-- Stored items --
%%
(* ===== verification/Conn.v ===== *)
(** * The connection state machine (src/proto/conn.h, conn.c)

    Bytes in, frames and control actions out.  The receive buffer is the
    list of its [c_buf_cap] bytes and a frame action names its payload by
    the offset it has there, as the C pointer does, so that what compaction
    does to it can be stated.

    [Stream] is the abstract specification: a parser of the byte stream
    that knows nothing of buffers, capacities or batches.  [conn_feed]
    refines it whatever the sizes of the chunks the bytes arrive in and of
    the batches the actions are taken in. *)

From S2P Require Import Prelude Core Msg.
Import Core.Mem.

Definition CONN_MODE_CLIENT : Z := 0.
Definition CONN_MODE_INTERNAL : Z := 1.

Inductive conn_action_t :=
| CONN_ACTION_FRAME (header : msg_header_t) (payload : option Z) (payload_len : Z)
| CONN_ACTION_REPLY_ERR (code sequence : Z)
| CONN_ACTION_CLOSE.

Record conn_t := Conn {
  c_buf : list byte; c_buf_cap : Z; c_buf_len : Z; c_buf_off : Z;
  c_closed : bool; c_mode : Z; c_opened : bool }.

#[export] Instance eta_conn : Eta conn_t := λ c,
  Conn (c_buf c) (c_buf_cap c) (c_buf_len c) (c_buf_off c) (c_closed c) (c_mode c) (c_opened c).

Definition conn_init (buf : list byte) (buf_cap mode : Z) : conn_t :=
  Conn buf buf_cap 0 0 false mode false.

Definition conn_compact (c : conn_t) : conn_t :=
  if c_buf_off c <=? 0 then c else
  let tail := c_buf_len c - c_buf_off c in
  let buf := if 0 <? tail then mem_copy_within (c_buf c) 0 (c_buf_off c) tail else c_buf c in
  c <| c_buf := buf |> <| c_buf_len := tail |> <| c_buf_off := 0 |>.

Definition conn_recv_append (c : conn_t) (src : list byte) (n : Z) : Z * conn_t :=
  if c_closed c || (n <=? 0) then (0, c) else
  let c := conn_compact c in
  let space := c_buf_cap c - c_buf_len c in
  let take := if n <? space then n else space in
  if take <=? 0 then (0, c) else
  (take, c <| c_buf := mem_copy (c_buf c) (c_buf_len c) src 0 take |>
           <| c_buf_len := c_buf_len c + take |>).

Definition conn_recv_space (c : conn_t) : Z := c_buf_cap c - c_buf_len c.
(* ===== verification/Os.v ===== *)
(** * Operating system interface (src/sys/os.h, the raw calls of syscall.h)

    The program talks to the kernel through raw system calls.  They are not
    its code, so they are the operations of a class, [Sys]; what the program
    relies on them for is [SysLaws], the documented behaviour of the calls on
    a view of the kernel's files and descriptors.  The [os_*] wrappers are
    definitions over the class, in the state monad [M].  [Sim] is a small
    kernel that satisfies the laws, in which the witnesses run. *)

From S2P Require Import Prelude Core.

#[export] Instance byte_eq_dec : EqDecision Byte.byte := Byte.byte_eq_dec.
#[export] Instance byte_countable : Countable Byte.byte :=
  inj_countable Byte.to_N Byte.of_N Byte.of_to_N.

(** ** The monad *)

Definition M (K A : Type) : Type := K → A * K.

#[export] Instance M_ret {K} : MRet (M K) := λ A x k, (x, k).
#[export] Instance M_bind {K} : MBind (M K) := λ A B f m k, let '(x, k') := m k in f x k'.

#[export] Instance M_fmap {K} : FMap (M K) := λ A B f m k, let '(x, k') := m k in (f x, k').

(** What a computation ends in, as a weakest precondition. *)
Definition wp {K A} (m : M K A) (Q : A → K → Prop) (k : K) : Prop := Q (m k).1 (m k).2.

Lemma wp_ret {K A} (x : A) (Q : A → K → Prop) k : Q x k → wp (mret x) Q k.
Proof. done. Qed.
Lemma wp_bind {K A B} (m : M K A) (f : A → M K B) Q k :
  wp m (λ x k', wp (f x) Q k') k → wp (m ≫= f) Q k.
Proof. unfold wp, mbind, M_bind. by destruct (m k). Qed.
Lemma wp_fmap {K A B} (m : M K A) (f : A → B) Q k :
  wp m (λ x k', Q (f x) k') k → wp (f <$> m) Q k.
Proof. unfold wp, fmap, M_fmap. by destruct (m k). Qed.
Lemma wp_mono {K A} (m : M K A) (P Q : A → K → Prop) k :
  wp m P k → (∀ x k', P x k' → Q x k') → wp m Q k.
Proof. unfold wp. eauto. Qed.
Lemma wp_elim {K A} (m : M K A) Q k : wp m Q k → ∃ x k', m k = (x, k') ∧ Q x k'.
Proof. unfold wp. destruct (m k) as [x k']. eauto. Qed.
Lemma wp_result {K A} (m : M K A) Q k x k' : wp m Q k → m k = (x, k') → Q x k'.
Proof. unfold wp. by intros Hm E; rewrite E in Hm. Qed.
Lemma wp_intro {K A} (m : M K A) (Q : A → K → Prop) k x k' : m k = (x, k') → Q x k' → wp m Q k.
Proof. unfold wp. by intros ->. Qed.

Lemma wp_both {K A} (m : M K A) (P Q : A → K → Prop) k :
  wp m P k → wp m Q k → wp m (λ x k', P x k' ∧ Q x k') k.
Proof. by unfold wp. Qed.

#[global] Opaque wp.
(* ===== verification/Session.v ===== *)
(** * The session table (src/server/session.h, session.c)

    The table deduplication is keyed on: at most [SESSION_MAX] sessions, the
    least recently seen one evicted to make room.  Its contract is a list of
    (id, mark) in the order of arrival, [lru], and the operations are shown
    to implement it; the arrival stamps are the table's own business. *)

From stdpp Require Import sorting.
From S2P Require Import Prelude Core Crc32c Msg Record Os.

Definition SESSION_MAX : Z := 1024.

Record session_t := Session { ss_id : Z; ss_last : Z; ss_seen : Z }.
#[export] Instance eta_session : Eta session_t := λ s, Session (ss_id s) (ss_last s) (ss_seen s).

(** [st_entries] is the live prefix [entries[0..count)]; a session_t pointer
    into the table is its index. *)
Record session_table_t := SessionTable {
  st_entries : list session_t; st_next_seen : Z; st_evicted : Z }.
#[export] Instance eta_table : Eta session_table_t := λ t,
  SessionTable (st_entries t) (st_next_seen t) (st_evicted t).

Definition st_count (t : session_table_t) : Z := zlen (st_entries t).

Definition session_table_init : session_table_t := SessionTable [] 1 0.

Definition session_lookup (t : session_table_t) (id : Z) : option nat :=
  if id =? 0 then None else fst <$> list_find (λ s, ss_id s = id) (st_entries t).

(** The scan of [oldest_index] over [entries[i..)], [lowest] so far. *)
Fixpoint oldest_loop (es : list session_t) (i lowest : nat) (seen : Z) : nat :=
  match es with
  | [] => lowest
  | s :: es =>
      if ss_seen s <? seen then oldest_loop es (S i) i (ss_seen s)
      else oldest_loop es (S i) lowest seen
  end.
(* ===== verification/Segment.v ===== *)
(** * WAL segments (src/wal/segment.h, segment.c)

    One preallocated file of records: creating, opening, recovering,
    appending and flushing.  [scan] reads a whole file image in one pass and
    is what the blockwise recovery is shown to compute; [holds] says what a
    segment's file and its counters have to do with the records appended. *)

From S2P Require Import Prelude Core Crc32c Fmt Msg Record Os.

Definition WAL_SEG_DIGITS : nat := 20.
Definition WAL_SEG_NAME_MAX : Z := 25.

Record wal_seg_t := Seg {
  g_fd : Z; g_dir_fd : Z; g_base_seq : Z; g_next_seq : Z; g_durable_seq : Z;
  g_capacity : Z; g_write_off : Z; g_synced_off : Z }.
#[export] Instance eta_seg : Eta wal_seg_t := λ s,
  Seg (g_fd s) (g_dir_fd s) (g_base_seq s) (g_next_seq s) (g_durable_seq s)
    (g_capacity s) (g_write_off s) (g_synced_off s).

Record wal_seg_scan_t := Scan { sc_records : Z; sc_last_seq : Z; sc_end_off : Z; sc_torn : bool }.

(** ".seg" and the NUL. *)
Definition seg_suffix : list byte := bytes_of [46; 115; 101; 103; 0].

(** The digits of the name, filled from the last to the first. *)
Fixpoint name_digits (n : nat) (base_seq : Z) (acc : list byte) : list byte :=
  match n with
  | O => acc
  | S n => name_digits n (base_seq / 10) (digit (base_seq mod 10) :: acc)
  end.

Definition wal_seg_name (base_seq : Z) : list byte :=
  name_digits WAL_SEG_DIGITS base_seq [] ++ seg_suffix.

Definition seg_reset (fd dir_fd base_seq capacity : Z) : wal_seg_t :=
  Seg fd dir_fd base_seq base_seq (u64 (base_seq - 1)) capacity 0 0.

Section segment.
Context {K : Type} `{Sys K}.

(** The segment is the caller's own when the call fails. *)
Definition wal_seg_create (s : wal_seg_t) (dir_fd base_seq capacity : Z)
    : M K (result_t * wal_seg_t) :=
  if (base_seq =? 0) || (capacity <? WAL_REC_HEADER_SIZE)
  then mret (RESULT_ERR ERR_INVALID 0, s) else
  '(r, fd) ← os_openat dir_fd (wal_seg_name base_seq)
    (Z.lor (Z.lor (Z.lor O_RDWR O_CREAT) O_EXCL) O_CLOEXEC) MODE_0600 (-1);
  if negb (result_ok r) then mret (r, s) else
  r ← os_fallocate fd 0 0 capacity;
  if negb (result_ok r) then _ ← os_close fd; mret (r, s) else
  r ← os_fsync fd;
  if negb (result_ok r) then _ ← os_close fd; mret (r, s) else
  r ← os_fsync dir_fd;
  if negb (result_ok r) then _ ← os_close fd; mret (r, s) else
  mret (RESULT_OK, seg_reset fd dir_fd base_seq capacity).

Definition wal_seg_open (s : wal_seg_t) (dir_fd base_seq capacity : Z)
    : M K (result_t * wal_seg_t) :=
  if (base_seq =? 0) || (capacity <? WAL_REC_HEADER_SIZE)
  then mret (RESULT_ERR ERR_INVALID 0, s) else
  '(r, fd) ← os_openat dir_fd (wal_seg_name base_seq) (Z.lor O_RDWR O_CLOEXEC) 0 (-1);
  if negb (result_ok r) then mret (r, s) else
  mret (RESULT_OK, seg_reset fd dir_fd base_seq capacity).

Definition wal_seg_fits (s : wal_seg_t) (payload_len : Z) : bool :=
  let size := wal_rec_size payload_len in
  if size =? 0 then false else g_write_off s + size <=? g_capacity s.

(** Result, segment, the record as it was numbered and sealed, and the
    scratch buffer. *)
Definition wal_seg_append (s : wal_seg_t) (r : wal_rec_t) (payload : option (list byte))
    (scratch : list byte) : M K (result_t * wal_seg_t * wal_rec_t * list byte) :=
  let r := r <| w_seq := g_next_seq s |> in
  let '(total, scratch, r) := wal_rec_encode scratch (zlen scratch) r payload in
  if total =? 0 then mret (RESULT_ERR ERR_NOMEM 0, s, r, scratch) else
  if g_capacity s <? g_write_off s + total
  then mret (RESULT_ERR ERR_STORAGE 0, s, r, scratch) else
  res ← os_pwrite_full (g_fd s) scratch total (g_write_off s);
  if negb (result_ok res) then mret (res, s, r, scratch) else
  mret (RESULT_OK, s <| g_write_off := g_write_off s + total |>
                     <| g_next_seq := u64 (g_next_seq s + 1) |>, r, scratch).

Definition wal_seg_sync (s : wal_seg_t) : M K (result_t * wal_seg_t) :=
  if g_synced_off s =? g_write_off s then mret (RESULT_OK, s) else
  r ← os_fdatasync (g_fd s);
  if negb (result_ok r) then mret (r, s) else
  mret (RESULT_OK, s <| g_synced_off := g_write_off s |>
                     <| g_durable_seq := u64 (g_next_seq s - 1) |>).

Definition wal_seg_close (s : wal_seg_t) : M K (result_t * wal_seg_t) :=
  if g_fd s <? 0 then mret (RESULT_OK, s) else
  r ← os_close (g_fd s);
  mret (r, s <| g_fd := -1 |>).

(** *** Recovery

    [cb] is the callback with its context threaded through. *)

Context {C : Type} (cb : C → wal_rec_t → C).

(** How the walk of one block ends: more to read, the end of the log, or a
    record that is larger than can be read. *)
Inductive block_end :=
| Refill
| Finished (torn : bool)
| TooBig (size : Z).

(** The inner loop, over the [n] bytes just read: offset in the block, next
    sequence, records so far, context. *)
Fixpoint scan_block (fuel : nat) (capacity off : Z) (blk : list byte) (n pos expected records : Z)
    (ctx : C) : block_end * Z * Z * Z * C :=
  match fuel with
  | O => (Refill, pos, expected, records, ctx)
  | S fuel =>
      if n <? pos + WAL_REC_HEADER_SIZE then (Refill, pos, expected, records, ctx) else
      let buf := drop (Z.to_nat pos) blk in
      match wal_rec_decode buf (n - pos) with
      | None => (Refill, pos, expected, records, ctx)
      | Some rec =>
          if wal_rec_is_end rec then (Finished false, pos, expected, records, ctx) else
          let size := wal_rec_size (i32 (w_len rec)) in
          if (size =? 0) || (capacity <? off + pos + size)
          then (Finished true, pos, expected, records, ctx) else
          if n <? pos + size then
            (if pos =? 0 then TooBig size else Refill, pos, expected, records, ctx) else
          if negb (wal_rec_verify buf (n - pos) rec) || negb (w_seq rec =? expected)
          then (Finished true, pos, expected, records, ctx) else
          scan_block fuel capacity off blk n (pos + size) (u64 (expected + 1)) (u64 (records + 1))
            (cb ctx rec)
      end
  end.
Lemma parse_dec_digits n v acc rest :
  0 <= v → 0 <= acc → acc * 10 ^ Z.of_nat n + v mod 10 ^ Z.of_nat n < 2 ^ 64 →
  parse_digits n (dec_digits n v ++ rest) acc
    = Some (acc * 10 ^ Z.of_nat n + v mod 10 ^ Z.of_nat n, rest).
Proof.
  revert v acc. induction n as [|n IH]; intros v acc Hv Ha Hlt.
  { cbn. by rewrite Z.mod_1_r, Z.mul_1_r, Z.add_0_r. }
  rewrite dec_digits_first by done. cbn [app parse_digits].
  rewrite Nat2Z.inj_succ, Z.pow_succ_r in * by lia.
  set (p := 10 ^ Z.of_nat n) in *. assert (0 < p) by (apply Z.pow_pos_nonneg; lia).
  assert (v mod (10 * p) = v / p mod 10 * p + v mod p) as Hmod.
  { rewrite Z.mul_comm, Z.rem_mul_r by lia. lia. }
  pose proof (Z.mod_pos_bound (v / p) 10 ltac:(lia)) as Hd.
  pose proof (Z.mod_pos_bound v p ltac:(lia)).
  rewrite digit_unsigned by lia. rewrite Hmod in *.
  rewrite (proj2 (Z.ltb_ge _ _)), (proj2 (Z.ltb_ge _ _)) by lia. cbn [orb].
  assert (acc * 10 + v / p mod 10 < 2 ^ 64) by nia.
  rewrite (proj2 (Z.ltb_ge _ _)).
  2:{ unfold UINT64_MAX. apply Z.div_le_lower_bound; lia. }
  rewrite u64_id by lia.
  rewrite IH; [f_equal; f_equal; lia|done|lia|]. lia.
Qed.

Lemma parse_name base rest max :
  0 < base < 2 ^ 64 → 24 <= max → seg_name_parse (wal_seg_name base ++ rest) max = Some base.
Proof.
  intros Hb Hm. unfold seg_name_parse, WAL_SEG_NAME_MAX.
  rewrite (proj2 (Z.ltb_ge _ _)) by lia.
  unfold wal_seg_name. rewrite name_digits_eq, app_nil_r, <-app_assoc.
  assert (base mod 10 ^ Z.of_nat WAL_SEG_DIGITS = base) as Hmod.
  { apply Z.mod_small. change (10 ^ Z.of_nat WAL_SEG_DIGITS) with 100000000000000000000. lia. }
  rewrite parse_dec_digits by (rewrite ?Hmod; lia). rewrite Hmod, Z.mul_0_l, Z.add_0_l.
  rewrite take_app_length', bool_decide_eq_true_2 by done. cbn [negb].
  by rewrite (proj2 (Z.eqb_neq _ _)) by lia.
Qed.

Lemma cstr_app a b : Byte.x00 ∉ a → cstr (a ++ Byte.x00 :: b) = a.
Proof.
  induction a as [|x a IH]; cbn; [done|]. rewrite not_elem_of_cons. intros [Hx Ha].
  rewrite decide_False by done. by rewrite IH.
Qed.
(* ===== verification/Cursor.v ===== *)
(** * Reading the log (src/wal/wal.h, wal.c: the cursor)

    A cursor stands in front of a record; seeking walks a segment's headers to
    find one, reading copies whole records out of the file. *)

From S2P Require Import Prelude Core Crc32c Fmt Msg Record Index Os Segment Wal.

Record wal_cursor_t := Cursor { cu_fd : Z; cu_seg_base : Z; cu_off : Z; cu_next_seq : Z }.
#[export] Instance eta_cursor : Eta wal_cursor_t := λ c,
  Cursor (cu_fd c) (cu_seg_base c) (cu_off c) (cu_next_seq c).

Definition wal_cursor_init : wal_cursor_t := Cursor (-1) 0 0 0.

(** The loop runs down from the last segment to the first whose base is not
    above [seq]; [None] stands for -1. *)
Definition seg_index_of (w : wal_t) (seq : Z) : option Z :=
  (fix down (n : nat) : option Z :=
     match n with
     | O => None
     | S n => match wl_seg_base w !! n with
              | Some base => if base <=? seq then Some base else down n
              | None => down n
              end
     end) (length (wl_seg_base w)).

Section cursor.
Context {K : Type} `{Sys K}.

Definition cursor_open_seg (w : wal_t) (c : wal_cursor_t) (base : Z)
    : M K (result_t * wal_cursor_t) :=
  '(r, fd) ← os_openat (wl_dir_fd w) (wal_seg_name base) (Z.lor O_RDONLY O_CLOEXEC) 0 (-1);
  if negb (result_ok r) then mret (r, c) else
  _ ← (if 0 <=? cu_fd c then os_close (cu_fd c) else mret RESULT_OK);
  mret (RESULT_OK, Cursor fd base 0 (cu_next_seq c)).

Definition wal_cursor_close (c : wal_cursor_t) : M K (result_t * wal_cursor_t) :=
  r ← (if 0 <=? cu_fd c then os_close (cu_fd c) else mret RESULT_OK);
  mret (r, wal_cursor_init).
%%
-- Brief --
Of the entries above, repeat exactly the lines from the line with "rewrite (proj2 (Z.ltb_ge _ _)), (proj2" through the line with "rewrite (proj2 (Z.ltb_ge _ _)) by lia.", both of them included.

-- Expected output --
  rewrite (proj2 (Z.ltb_ge _ _)), (proj2 (Z.ltb_ge _ _)) by lia. cbn [orb].
  assert (acc * 10 + v / p mod 10 < 2 ^ 64) by nia.
  rewrite (proj2 (Z.ltb_ge _ _)).
  2:{ unfold UINT64_MAX. apply Z.div_le_lower_bound; lia. }
  rewrite u64_id by lia.
  rewrite IH; [f_equal; f_equal; lia|done|lia|]. lia.
Qed.

Lemma parse_name base rest max :
  0 < base < 2 ^ 64 → 24 <= max → seg_name_parse (wal_seg_name base ++ rest) max = Some base.
Proof.
  intros Hb Hm. unfold seg_name_parse, WAL_SEG_NAME_MAX.
  rewrite (proj2 (Z.ltb_ge _ _)) by lia.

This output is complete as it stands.